Spezielle Ideen, die Eindruck machen
Ein Tinned‑Fish‑Board ist minimalistisch und köstlich: hochwertige Dosen‑Sardinen oder Makrele, gutes Brot, Butter, Cornichons und ein scharfes Messer reichen. Möchtest du süß‑salzige Noten, kombiniere Melone mit Feta und Minze (Wassermelonen‑Feta‑Salat inspiriert), oder rieche an der Vinaigrette: ein Spritzer Zitrone hebt alles an.
Denke an kleine Helfer, die dein Setup stressfrei machen: ein robustes Schneidebrett für das Schneiden vorab, Frischhaltedosen zum Transport der Dips und Dipschalen aus Keramik für Öl, Senf oder Harissa. So bleibt alles sauber und stilvoll.
Vorbereitung & Lagerung
Viele Komponenten lassen sich Stunden vorher vorbereiten: Antipasti, marinierte Pilze, Hummus oder gegrilltes Gemüse. Bewahre sie in luftdichten Dosen (Frischhaltedosen) im Kühlschrank.
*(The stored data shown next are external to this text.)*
(** The environment table when slot [e] is given up with its directory [d]. *)
Lemma env_drop_inv s s' dirs rl rl' e d :
  sys_inv s dirs rl -> live s e -> env_pgdir (envs s !!! e) = kva d ->
  vm_inv s' (filter (.≠ d) dirs) rl' None ->
  envs s' = <[e := freed_env s e]> (envs s) -> env_free_list s' = Some e ->
  kern_pgdir s' = kern_pgdir s -> npages s' = npages s ->
  (forall p, rl p = RKernel -> rl' p = RKernel) ->
  (forall p k, rl p = RKernel \/ rl p = RDir /\ p <> d -> 0 <= k < 1024 ->
     word (mem s') p k = word (mem s) p k) ->
  sys_inv s' (filter (.≠ d) dirs) rl'.
Proof.
  intros Hs [Her Hest] Hed Hvm Hes Hel Hkp Hnp Hrl Hw.
  destruct Hs as [Hvm0 Hk Hkd Htop He Hdir Hinj Hfree Hid Hidx].
  assert (Hee : envs s' !!! e = freed_env s e) by (by rewrite Hes, lookup_total_insert_eq).
  assert (Hne : forall x, x <> e -> envs s' !!! x = envs s !!! x).
  { intros. by rewrite Hes, lookup_total_insert_ne. }
  assert (Hlive : forall x, live s' x <-> x <> e /\ live s x).
  { intros x. unfold live. destruct (decide (x = e)) as [-> | ?].
    - rewrite Hee. simpl. split; [intros [_ ?] | intros [? _]]; done.
    - rewrite Hne by done. naive_solver. }
  constructor; [done | | | | | | | | |].
  - destruct Hk as (k & Hk & Hrk & Hkr & Hno). exists k. rewrite Hkp, Hnp.
    repeat split; auto; try lia. intros i Hi. rewrite <- (Hno i Hi). unfold pt_of.
    rewrite NUPDE_val in Hi. rewrite Hw; [done | auto | lia].
  - intros d' w t Hdk Hww Ht. rewrite Hnp. rewrite Hkp in Hdk.
    pose proof Hww as Hww'. rewrite NUPDE_val in Hww'. rewrite Hw in Ht; [ | | lia].
    + eapply Hkd; [|exact Hww|exact Ht].
      destruct Hdk as [[? ?]%list_elem_of_filter | ?]; auto.
    + destruct Hdk as [[? Hin]%list_elem_of_filter | Hkk].
      * right. split; [by apply (vi_dirs _ _ _ _ Hvm0) | done].
      * left. destruct Hk as (k & Hk & Hrk & _). rewrite Hk in Hkk. by apply kva_inj in Hkk as <-.
  - intros d' t Hdk Ht. rewrite Hkp in Hdk.
    assert (Hd0 : (d' ∈ dirs \/ kern_pgdir s = kva d') /\ word (mem s') d' 1023 = word (mem s) d' 1023).
    { destruct Hdk as [[? Hin]%list_elem_of_filter | Hkk].
      - split; [auto|]. apply Hw; [|done]. right. split; [by apply (vi_dirs _ _ _ _ Hvm0) | done].
      - split; [auto|]. destruct Hk as (k & Hk & Hrk & _). rewrite Hk in Hkk.
        apply kva_inj in Hkk as <-. apply Hw; [by left | done]. }
    destruct Hd0 as [Hd0 Hwd]. rewrite Hwd in Ht.
    destruct (Htop d' t Hd0 Ht) as [Hrt Hu]. split; [auto|]. rewrite Hw; [done | by left | done].
  - intros x [Hx Hl]%Hlive. destruct (He x Hl) as (d' & Hd' & Hp). exists d'.
    rewrite Hne, list_elem_of_filter by done. split; [split; [|done]|done].
    intros ->. apply Hx. apply Hinj; [done | done | congruence].
  - intros d' [Hd' Hin]%list_elem_of_filter. destruct (Hdir d' Hin) as (x & Hl & Hp).
    exists x. assert (x <> e) by (intros ->; apply Hd', kva_inj; congruence).
    rewrite Hlive, Hne by done. done.
  - intros x y [Hx Hlx]%Hlive [Hy Hly]%Hlive. rewrite !Hne by done. by apply Hinj.
  - rewrite Hel. eapply linked_push; [exact Hfree | | | |].
    + intros [_ ?]. done.
    + simpl. by rewrite Hee.
    + intros x [_ Hx]. simpl. rewrite Hne; [done | congruence].
    + intros x. destruct (decide (x = e)) as [-> | ?]; [rewrite Hee; naive_solver|].
      rewrite Hne by done. naive_solver.
  - intros x Hx. destruct (decide (x = e)) as [-> | ?]; [rewrite Hee; by apply Hid|].
    rewrite Hne by done. by apply Hid.
  - intros x [Hx Hl]%Hlive. rewrite Hne by done. by apply Hidx.
Qed.

Lemma leave_pgdir_run s e dirs rl {B} (f : unit -> K B) :
  sys_inv s dirs rl ->
  ((if bool_decide (curenv s = Some e) then
     kp ← gets kern_pgdir; pa ← PADDR kp; lcr3 pa else mret tt) ≫= f) s = f tt (leave_pgdir s e).
Proof.
  intros Hs. destruct (si_kern _ _ _ Hs) as (k & Hk & _ & Hkr & _).
  pose proof (vi_npages _ _ _ _ (si_vm _ _ _ Hs)). unfold leave_pgdir.
  case_bool; [|done]. do 2 kb. rewrite Hk. kb. krw (PADDR_kva s k Hkr ltac:(lia)).
  unfold lcr3. kb. unfold kva.
  replace (KERNBASE + k * PGSIZE - KERNBASE) with (k * PGSIZE) by lia. done.
Qed.

Lemma frame_set_env s s' e v el : vm_frame s s' ->
  vm_frame (s <| envs := <[e := v]> (envs s) |> <| env_free_list := el |>)
           (s' <| envs := <[e := v]> (envs s') |> <| env_free_list := el |>).
Proof. intros H. rewrite (frame_envs _ _ H). by apply frame_set_envs. Qed.

Lemma env_free_spec s dirs rl e :
  sys_inv s dirs rl -> live s e ->
  exists s' rl' d, env_free e s = Ret tt s' /\ d ∈ dirs /\
    env_pgdir (envs s !!! e) = kva d /\ env_freed dirs rl rl' s s' e d.
Proof.
  intros Hs Hl. destruct (si_env _ _ _ Hs e Hl) as (d & Hd & Hed).
  pose proof (vi_npages _ _ _ _ (si_vm _ _ _ Hs)) as Hnp.
  unfold env_free. kb. rewrite (leave_pgdir_run s e dirs rl _ Hs).
  set (s0 := leave_pgdir s e).
  destruct (leave_pgdir_envs s e) as (He0 & Hel0 & Hk0). fold s0 in He0, Hel0, Hk0.
  assert (Hvm0 : vm_inv s0 dirs rl None).
  { eapply vm_inv_eq; [apply leave_pgdir_vm | apply Hs]. }
  destruct (env_free_pdes dirs d Hd s0 rl e Hvm0 ltac:(by rewrite He0))
    as (s1 & rl1 & Hrun & [Hvm1 Hrl1 Hoth1 Hw1 Hfr1] & Hpt1).
  krw Hrun. assert (Hes1 : envs s1 = envs s) by (rewrite (frame_envs _ _ Hfr1); done).
  pose proof (ve_mem _ _ (leave_pgdir_vm s e) : mem s0 = mem s) as Hm0.
  assert (Hnp1 : npages s1 = npages s).
  { rewrite (frame_npages _ _ Hfr1). apply (ve_npages _ _ (leave_pgdir_vm s e)). }
  assert (Hdr : rl1 d = RDir) by (by apply (vi_dirs _ _ _ _ Hvm1)).
  pose proof (vi_range _ _ _ _ Hvm1 d ltac:(congruence)) as Hdrange.
  kb. rewrite Hes1, Hed. krw (PADDR_kva s1 d Hdrange ltac:(lia)). do 2 kb.
  set (s2 := s1 <| envs := _ |>). assert (Hnp2 : npages s2 = npages s) by done.
  assert (Hpp : pa2page (d * PGSIZE) s2 = Ret d s2).
  { unfold pa2page. kb. rewrite PGNUM_div by (unfold PGSIZE; lia). rewrite Z.div_mul by done.
    rewrite Hnp2. destruct (Z.geb_spec d (npages s)); [lia | done]. }
  krw Hpp.
  assert (Hvm2 : vm_inv s2 dirs rl1 None) by (eapply vm_inv_eq; [|exact Hvm1]; done).
  assert (Hdec : page_decref d s2 = Ret tt (after_free s2 d)).
  { pose proof (vi_dir_ref _ _ _ _ Hvm2 d Hd) as Href. rewrite page_decref_run by lia.
    by rewrite Href. }
  krw Hdec. do 3 kb.
  change (envs (after_free s2 d)) with (<[e := (envs s1 !!! e) <| env_pgdir := 0 |>]> (envs s1)).
  change (env_free_list (after_free s2 d)) with (env_free_list s1).
  rewrite Hes1, lookup_total_insert_eq, insert_insert_eq.
  rewrite (frame_env_free _ _ Hfr1), Hel0. fold (freed_env s e).
  unfold modify. set (s' := _ <| env_free_list := Some e |>).
  exists s', (set_role rl1 d RFree), d. split; [done|]. split; [done|]. split; [done|].
  assert (Hw' : forall p k, p <> d -> (forall i, rl p <> RPT d i) -> 0 <= k < 1024 ->
    word (mem s') p k = word (mem s) p k).
  { intros p k Hp Hr Hk. rewrite <- Hm0. by apply Hw1. }
  constructor.
  - unfold s', s2, after_free. transitivity (s1 <| envs := <[e := freed_env s e]> (envs s) |>
      <| env_free_list := Some e |>).
    + rewrite <- He0. rewrite <- He0 in Hes1.
      destruct Hfr1 as (m & ps & fl & cs & -> & Hcs). exists m, ps, fl, cs.
      split; [reflexivity | exact Hcs].
    + apply vm_frame_intro. reflexivity.
  - intros p. unfold set_role. case_bool; zbool; subst; [auto|].
    destruct (Hrl1 p) as [? | [? [? | ?]]]; auto.
  - intros. change (mem s') with (mem s1). rewrite Hoth1 by done. by rewrite Hm0.
  - exact Hw'.
  - eapply (env_drop_inv s); try done.
    + eapply vm_inv_eq; [|eapply (dir_del_inv s2 dirs rl1 None d Hvm2 Hd)]; [done|].
      intros i Hi. by apply Hpt1.
    + change (kern_pgdir s') with (kern_pgdir s1). by rewrite (frame_kern _ _ Hfr1).
    + intros p Hp. destruct (Hrl1 p) as [H1 | [_ [? | [? ?]]]]; [|congruence..].
      rewrite set_role_ne; [congruence|]. intros ->. congruence.
    + apply (vi_dirs _ _ _ _ (si_vm _ _ _ Hs)) in Hd.
      intros p k Hp Hk. apply Hw'; [intros -> | intros i Hri | done];
        destruct Hp as [? | [? ?]]; congruence.
Qed.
Burrata und roh serviertes Obst schneidest du frisch kurz vor dem Servieren — das macht den Unterschied.
Wenn du Gäste hast, beschrifte kleine Schälchen mit Allergenen (Nüsse, Gluten) oder stelle eine vegane Ecke mit Hummus, Oliven, geröstetem Gemüse und Körnern zusammen.
Zum Abschluss: Kalte Teller sind kein Verzicht, sondern eine Übung in Kombination. Mit wenigen, guten Zutaten, etwas Struktur und den passenden kleinen Tools kreierst du schnelle, schöne Sommeressen, die mehr können als nur satt machen. Guten Appetit und viel Freude beim Zusammenstellen! 😊
- Cremig: Burrata oder Hummus
- Frisch: Gurke, Tomate, Früchte
- Salzig: Oliven, Pickles
- Knusprig: Brot, Cracker, geröstete Nüsse
- Protein: Dosenfisch, Falafel, Käse
- Tools: Dipschalen aus Keramik, Servierplatte
Hinweis: Text und Bildinhalt wurde mit Hilfe von KI erstellt / aufbereitet und redaktionell durch eine:n Mitarbeiter:in geprüft.